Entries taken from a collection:
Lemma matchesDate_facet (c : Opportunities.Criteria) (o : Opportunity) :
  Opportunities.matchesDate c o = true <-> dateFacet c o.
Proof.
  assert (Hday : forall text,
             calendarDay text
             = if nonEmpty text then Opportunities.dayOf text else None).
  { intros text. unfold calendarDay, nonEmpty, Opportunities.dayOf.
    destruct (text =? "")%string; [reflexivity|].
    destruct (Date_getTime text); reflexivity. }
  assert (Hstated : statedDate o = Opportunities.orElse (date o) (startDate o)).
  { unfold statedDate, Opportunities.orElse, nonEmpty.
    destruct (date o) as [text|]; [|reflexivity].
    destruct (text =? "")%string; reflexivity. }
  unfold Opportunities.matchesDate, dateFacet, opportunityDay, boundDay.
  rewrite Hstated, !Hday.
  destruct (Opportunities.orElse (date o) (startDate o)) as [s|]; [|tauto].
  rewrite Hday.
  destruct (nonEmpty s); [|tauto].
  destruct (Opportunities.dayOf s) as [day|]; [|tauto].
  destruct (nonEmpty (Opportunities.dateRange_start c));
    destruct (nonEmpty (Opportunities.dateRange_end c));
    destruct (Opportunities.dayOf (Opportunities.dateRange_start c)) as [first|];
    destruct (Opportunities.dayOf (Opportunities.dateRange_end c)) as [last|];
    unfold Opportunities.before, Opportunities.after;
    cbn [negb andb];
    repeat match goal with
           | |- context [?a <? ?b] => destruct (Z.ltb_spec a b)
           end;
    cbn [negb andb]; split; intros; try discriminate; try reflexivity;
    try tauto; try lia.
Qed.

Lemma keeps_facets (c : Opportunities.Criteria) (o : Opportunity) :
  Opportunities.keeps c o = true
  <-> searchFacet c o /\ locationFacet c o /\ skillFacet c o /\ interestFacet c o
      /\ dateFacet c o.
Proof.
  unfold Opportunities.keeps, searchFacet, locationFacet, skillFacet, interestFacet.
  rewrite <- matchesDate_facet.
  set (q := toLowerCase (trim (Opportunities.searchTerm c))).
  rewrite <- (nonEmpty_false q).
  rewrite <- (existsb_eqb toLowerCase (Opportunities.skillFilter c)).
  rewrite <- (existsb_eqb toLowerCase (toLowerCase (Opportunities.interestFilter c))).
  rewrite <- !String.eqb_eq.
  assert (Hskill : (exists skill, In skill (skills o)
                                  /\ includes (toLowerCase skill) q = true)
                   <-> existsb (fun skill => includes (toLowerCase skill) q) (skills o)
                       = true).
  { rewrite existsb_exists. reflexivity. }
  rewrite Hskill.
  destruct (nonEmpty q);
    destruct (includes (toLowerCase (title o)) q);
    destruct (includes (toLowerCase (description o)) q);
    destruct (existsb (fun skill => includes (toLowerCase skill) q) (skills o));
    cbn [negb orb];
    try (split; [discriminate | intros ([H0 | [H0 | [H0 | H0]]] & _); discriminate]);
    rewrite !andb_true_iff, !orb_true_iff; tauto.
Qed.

--

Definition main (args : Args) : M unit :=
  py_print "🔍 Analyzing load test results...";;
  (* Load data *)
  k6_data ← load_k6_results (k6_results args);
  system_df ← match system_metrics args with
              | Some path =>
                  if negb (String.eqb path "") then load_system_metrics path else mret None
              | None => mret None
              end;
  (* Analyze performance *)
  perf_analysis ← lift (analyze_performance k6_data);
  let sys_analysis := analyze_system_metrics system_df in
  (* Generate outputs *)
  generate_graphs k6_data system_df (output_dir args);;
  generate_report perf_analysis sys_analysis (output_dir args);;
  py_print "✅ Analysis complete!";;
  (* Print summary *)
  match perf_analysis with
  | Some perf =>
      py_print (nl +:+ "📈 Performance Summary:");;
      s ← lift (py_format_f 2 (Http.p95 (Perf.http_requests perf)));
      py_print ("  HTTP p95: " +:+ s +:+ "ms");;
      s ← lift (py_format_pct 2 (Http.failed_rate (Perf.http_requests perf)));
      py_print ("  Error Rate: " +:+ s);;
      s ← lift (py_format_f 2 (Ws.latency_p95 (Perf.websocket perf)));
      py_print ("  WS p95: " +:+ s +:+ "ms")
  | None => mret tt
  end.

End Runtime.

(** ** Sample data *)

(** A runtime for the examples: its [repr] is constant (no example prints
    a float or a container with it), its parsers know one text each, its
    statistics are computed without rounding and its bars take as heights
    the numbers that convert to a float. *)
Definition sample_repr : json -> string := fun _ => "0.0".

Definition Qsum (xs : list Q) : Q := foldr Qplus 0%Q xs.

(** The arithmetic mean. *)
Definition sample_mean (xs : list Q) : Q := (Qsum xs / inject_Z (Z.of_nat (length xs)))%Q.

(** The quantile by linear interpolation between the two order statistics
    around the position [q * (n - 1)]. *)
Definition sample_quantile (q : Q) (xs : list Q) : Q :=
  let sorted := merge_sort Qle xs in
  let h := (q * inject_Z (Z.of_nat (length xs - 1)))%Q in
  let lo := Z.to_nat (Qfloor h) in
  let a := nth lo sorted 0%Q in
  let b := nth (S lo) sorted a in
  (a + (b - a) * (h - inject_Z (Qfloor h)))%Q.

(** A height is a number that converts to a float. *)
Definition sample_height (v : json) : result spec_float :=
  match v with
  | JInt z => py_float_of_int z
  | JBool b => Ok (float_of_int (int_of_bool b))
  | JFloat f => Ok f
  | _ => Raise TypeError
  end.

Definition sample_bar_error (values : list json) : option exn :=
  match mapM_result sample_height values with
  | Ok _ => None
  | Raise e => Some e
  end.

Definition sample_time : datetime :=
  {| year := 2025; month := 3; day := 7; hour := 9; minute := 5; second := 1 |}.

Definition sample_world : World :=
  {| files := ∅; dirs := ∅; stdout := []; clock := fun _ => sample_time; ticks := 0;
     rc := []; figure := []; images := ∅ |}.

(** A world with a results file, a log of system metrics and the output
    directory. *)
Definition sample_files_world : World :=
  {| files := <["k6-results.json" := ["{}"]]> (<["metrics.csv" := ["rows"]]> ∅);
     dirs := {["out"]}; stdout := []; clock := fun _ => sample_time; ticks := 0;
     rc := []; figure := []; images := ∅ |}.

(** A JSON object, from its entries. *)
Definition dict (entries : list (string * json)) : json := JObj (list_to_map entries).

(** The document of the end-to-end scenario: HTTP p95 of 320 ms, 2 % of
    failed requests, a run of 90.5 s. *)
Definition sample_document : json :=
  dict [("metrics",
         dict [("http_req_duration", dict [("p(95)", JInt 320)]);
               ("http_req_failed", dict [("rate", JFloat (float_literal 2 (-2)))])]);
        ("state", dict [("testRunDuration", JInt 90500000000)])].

---

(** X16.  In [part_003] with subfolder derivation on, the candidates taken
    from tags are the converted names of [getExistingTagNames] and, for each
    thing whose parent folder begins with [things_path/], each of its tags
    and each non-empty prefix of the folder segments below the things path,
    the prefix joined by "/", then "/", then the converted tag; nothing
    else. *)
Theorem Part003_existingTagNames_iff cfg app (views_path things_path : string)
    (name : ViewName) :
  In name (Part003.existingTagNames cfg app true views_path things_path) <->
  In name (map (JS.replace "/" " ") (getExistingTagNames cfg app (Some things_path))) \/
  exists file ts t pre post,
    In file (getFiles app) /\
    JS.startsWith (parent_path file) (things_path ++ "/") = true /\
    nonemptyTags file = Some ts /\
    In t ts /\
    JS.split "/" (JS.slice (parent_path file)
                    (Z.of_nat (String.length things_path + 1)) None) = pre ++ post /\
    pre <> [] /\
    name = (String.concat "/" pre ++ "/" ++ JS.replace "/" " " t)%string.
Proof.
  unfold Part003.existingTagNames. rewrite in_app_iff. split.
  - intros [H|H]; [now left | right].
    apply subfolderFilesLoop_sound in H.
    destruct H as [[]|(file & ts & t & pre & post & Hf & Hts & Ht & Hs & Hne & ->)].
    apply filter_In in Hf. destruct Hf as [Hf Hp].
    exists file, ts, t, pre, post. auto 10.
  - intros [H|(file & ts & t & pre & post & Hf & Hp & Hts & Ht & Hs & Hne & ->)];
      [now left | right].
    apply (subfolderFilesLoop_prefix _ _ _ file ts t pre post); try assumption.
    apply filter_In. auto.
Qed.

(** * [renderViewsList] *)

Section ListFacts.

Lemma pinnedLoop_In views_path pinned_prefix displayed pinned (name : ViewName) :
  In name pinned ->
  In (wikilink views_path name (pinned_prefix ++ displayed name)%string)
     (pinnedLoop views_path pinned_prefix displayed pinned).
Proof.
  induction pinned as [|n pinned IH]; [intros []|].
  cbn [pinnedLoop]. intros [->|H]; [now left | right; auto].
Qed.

WORK REQUEST:
Above are the entries. Output exactly the lines beginning with the line that has "and each non-empty" and ending with the line that has "(JS.slice (parent_path file)".

SOLUTION FOR THIS EXERCISE:
    and each non-empty prefix of the folder segments below the things path,
    the prefix joined by "/", then "/", then the converted tag; nothing
    else. *)
Theorem Part003_existingTagNames_iff cfg app (views_path things_path : string)
    (name : ViewName) :
  In name (Part003.existingTagNames cfg app true views_path things_path) <->
  In name (map (JS.replace "/" " ") (getExistingTagNames cfg app (Some things_path))) \/
  exists file ts t pre post,
    In file (getFiles app) /\
    JS.startsWith (parent_path file) (things_path ++ "/") = true /\
    nonemptyTags file = Some ts /\
    In t ts /\
    JS.split "/" (JS.slice (parent_path file)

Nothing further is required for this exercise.